[Saved entries]
"""

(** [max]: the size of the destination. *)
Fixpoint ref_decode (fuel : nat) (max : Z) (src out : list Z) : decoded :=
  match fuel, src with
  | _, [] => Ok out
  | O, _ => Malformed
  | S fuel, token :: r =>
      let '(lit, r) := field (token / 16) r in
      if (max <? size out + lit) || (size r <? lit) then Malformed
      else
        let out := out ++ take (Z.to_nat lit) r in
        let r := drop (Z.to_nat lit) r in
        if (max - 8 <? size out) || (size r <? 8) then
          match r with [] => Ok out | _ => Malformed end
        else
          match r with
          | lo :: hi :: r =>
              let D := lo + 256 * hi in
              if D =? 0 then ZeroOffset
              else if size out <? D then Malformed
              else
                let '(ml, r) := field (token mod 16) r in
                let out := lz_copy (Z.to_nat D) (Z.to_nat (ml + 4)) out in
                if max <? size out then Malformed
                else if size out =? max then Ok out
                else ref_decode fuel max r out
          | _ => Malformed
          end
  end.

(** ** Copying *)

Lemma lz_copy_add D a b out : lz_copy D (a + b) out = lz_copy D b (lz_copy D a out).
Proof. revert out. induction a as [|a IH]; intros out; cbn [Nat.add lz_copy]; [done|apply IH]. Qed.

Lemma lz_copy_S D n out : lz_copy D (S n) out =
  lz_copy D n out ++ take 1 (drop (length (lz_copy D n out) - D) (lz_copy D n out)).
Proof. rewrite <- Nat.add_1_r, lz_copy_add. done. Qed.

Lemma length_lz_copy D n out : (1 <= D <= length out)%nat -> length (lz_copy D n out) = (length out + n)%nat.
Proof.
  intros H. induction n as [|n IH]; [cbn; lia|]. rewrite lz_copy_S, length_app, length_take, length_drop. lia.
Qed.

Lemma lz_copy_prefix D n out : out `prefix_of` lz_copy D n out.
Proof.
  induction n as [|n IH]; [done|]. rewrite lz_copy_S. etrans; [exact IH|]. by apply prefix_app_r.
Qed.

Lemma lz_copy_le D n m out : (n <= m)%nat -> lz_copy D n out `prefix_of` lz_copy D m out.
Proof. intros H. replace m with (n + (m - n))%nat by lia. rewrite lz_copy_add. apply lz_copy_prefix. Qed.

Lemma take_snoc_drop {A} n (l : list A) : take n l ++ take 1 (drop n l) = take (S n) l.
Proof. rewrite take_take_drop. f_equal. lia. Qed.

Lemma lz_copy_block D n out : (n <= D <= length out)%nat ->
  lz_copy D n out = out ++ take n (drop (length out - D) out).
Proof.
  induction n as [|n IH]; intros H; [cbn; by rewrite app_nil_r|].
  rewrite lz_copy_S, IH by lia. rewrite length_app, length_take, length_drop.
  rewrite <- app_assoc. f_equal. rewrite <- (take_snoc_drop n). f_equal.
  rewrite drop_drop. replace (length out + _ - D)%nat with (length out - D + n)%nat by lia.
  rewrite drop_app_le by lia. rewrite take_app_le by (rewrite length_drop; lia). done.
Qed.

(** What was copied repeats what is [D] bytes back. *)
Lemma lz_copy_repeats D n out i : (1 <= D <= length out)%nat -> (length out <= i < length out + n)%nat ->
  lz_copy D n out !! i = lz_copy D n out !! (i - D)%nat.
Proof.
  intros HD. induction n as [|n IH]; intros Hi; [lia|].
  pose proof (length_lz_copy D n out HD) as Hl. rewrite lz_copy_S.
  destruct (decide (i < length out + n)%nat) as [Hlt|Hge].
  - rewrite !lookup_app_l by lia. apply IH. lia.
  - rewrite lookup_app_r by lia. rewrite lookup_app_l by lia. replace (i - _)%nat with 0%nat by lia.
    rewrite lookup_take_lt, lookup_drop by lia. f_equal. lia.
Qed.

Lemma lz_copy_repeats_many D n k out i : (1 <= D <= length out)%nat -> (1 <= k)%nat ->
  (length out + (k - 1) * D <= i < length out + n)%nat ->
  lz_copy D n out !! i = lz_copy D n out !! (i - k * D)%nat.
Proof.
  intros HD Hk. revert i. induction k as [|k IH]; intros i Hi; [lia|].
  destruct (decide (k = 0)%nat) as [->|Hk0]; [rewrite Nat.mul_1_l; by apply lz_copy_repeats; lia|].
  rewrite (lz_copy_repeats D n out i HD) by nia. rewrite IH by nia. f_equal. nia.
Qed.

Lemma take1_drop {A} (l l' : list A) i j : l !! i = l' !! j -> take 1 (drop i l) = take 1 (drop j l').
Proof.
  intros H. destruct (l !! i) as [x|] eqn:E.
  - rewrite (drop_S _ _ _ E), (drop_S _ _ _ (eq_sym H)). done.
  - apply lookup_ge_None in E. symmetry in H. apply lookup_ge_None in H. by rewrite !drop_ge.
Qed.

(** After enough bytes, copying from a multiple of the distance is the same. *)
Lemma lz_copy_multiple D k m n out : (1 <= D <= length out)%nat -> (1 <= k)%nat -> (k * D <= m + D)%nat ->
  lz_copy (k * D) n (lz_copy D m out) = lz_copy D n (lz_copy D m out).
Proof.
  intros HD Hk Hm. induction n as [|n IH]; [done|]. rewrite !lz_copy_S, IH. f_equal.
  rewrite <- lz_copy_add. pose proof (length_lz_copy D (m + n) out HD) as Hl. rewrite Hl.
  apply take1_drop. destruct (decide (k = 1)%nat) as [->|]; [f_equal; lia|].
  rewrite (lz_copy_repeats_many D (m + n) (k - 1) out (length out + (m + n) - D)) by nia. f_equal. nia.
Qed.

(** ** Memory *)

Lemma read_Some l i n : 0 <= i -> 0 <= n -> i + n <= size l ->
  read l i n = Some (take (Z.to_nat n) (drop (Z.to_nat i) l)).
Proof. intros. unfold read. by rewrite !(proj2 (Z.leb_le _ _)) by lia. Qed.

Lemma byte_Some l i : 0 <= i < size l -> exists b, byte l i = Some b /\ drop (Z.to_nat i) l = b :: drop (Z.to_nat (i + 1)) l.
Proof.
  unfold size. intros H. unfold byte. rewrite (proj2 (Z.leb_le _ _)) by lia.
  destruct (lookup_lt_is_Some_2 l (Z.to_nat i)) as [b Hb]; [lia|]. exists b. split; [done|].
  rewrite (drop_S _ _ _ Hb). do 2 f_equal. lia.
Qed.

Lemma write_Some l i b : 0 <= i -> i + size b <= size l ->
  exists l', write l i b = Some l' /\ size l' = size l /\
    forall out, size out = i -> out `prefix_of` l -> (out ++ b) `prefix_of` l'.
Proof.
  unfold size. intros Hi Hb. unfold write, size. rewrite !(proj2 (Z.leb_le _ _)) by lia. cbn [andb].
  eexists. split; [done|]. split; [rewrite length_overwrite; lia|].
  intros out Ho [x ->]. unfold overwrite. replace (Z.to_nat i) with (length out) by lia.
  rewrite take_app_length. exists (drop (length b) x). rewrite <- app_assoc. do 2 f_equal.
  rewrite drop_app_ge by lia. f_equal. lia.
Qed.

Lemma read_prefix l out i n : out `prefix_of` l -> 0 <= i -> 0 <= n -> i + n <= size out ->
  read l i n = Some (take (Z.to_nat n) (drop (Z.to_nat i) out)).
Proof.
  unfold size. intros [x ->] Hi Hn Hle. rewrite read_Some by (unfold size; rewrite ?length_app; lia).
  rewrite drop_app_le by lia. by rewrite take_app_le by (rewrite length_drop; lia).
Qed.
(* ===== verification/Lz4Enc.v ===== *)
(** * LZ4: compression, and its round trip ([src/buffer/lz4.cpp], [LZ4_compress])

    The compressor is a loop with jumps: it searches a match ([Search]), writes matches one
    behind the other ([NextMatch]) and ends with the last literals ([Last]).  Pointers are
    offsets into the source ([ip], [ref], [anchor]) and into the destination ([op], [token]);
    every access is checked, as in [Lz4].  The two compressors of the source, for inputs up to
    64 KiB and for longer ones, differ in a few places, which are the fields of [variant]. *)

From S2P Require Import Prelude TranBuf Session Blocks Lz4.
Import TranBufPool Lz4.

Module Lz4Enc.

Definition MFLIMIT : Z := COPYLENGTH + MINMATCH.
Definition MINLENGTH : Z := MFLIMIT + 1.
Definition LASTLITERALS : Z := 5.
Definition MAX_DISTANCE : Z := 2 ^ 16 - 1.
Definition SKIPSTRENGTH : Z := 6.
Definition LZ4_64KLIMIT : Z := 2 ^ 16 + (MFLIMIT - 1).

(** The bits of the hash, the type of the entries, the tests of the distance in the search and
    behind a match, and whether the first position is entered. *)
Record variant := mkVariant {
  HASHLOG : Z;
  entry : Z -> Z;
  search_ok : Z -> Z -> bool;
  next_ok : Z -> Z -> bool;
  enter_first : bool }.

"""

- _Problem to solve_
State, as a number only, how many lines in the entries include "bool".

- _Written reply_
3